There are so many tones of voice - cheerful, serious, soft, formal, informal, humorous, respectful. The criticality of tone for you as the communication sender is being aware of the tone you might be demonstrating at any given point in time.
Now, let's talk about language. We find the best way to categorize language is typically with informal or formal language, which are mostly formulated by a variety of different word choices and/or punctuation choices to emphasize the level of formality you're trying to achieve. Regardless of formal or informal language, conciseness and clarity should be your communication objectives when choose your words!
Language and tone together are the foundation of elevating your communication style. So how do you bring them together in a meaningful way?
First, understand the purpose of your message. Many immediately start talking without stopping and reflecting on the overall mission of the message you're delivering.

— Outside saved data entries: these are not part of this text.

(** X11. The timer queue in a reachable world. At most one wheel callback
    is pending; it is the one the listener's variable [scrollTimeout] names,
    and it is due within 50 ms. The identifier in [scrollTimeout] is never
    that of a pending release of the lock, so the [clearTimeout] of the
    wheel listener cannot cancel a release: a wheel event leaves the pending
    releases as they are. At most two timers are pending. *)
Theorem wheel_timer_single (v : Variant) (d : Document) (w : World)
  (Hreach : reachable v d w) :
  (wheel_timers w = []
   \/ exists tm, wheel_timers w = [tm]
                 /\ scrollTimeout w = Some (timer_id tm)
                 /\ timer_due tm <= now w + 50)
  /\ (forall tm, tm ∈ timers w -> scrollTimeout w = Some (timer_id tm) -> is_wheel tm)
  /\ (forall deltaY,
        unlock_timers (world_of (handle v (Wheel deltaY) w)) = unlock_timers w)
  /\ (length (timers w) <= 2)%nat.
Proof.
  pose proof (reachable_sched_ok v d w Hreach) as Hs.
  pose proof (wheel_timers_at_most_one w Hs) as Hone.
  pose proof Hs as [Hf Hl Hfr Hw Hu Hsc Hwd Hud].
  split; [| split; [| split]].
  - destruct Hone as [Hnone | (tm & Htm & Hid)]; [now left |].
    right. exists tm. split; [exact Htm |]. split; [exact Hid |].
    assert (Hin : tm ∈ wheel_timers w) by (rewrite Htm; left).
    apply list_elem_of_filter in Hin as [Hwh Hin].
    exact (Hwd tm Hin Hwh).
  - intros tm Hin Hid. destruct (timer_kind tm) as [Hun | Hwh]; [| exact Hwh].
    now destruct (Hu tm Hin Hun).
  - intros deltaY. rewrite handle_wheel_eq. cbn [world_of].
    destruct (wheel_accepts v deltaY (doc w)); [| reflexivity].
    now apply unlock_timers_after_wheel.
  - assert (Hlen : length (timers w)
                   = (length (unlock_timers w) + length (wheel_timers w))%nat).
    { unfold unlock_timers, wheel_timers. clear.
      induction (timers w) as [| x l IH]; [reflexivity |].
      rewrite !filter_cons. destruct (timer_kind x) as [Hx | Hx].
      - destruct (decide (is_unlock x)); [| contradiction].
        destruct (decide (is_wheel x)) as [Hx' |];
          [now destruct (wheel_not_unlock x Hx') |].
        cbn [length]. lia.
      - destruct (decide (is_wheel x)); [| contradiction].
        destruct (decide (is_unlock x)) as [Hx' |];
          [now destruct (wheel_not_unlock x Hx) |].
        cbn [length]. lia. }
    assert (Hlu : (length (unlock_timers w) <= 1)%nat).
    { destruct (isAnimating (state w)) eqn:E.
      - destruct (Hl eq_refl) as [x ->]. cbn. lia.
      - rewrite (Hfr eq_refl). cbn. lia. }
    assert (Hlw : (length (wheel_timers w) <= 1)%nat).
    { destruct Hone as [-> | (tm & -> & _)]; cbn; lia. }
    lia.
Qed.
Lemma writeGeoIpEntry_throws (c : jsstring) (cidrs : list cidr)
    (e : jserror) :
  writeGeoIpEntry c cidrs = Throw e -> e = RangeError.
Proof.
  unfold writeGeoIpEntry, writeString.
  destruct (writeUInt32LE (Buffer_alloc 4) _ 0) eqn:W; cbn [bind];
    [|intros [= <-]; exact (writeUInt32LE_throws _ _ _ _ W)].
  destruct (writeUInt8 (Buffer_alloc 1) (Z.lor (Z.shiftl 1 3) 2)) eqn:T1;
    cbn [bind]; [|intros [= <-]; exact (writeUInt8_throws _ _ _ T1)].
  destruct (forEach _ cidrs _) as [b1|e1] eqn:F; cbn [bind].
  - destruct (writeUInt8 (Buffer_alloc 1) (Z.lor (Z.shiftl 3 3) 0)) eqn:T3;
      cbn [bind]; [|intros [= <-]; exact (writeUInt8_throws _ _ _ T3)].
    destruct (writeUInt8 (Buffer_alloc 1) 0) eqn:T0; cbn [bind];
      [discriminate|intros [= <-]; exact (writeUInt8_throws _ _ _ T0)].
  - intros [= <-]. revert F. apply forEach_throws.
    intros s x e'. cbv beta.
    destruct (writeCidr (fst x) (snd x)) as [cb|ec] eqn:C; cbn [bind];
      [|intros [= <-]; exact (writeCidr_throws _ _ _ C)].
    destruct (writeUInt32LE (Buffer_alloc 4) (jslength cb) 0)
      as [lb|el] eqn:L; cbn [bind];
      [|intros [= <-]; exact (writeUInt32LE_throws _ _ _ _ L)].
    destruct (writeUInt8 (Buffer_alloc 1) (Z.lor (Z.shiftl 2 3) 2))
      as [tb|et] eqn:T2; cbn [bind]; [discriminate|].
    intros [= <-]. exact (writeUInt8_throws _ _ _ T2).
Qed.

(** X16.  [writeGeoIpEntry] returns bytes exactly when the UTF-8 length of
    the code and every prefix length are unsigned 32-bit numbers; one
    prefix length outside that range, anywhere in the list, makes the whole
    call throw a RangeError, and no part of the entry is returned. *)
Theorem writeGeoIpEntry_fails (c : jsstring) (cidrs : list cidr) :
  ((exists b, writeGeoIpEntry c cidrs = Ok b)
   <-> u32 (jslength (utf8_encode c))
       /\ Forall (fun x : cidr => u32 (snd x)) cidrs)
  /\ (Exists (fun x : cidr => ~ u32 (snd x)) cidrs ->
      writeGeoIpEntry c cidrs = Throw RangeError).
Proof.
  split.
  - split.
    + intros [b E]. exact (writeGeoIpEntry_inv _ _ _ E).
    + intros [U F]. eexists. apply writeGeoIpEntry_eq; assumption.
  - intros X. destruct (writeGeoIpEntry c cidrs) as [b|e] eqn:E.
    + exfalso. destruct (writeGeoIpEntry_inv _ _ _ E) as [_ F].
      apply Exists_exists in X. destruct X as (x & I & N).
      rewrite Forall_forall in F. exact (N (F _ I)).
    + rewrite (writeGeoIpEntry_throws _ _ _ E). reflexivity.
Qed.

Lemma writeGeoIpEntry_fails_witness :
  writeGeoIpEntry (js "4-DX-BJ")
                  [(js "10.0.0.0", 8); (js "10.0.0.0", 2 ^ 32)]
  = Throw RangeError.
Proof.
  refine (proj2 (writeGeoIpEntry_fails (js "4-DX-BJ")
                   [(js "10.0.0.0", 8); (js "10.0.0.0", 2 ^ 32)]) _).
  right. left. unfold u32. cbn [snd]. lia.
Defined.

Understand and know your audience preferences when it comes to communication. Who are they? What level are they? What preferences are you aware they may have when it comes to communication (everyone has preferences)?
Say (or write) your message out loud before you give it/send it. Even if you're writing, it makes sense to repeat your message out loud first. When you hear your words, you're able to understand the tone you're delivering. Use this as an opportunity to reflect if your tone and language in your message matches your purpose and the audience receiving it. If something raises as a question for you as you practice - it likely will for the receive as well. If that's the case - keep refining. This takes practice and planning - go for it!
As you refine your message verbally or written word, go back to it. The development and revising process don't have to happen all at once. In fact, you would benefit from taking a break to afford you the opportunity to really reflect on your message.
We've all been in scenarios where we hear or read a message that doesn't hit the mark. I guarantee you, more often than not it's directly related to the tone and/or language that was chosen. Don't underestimate their criticality or value it can have in elevating your image.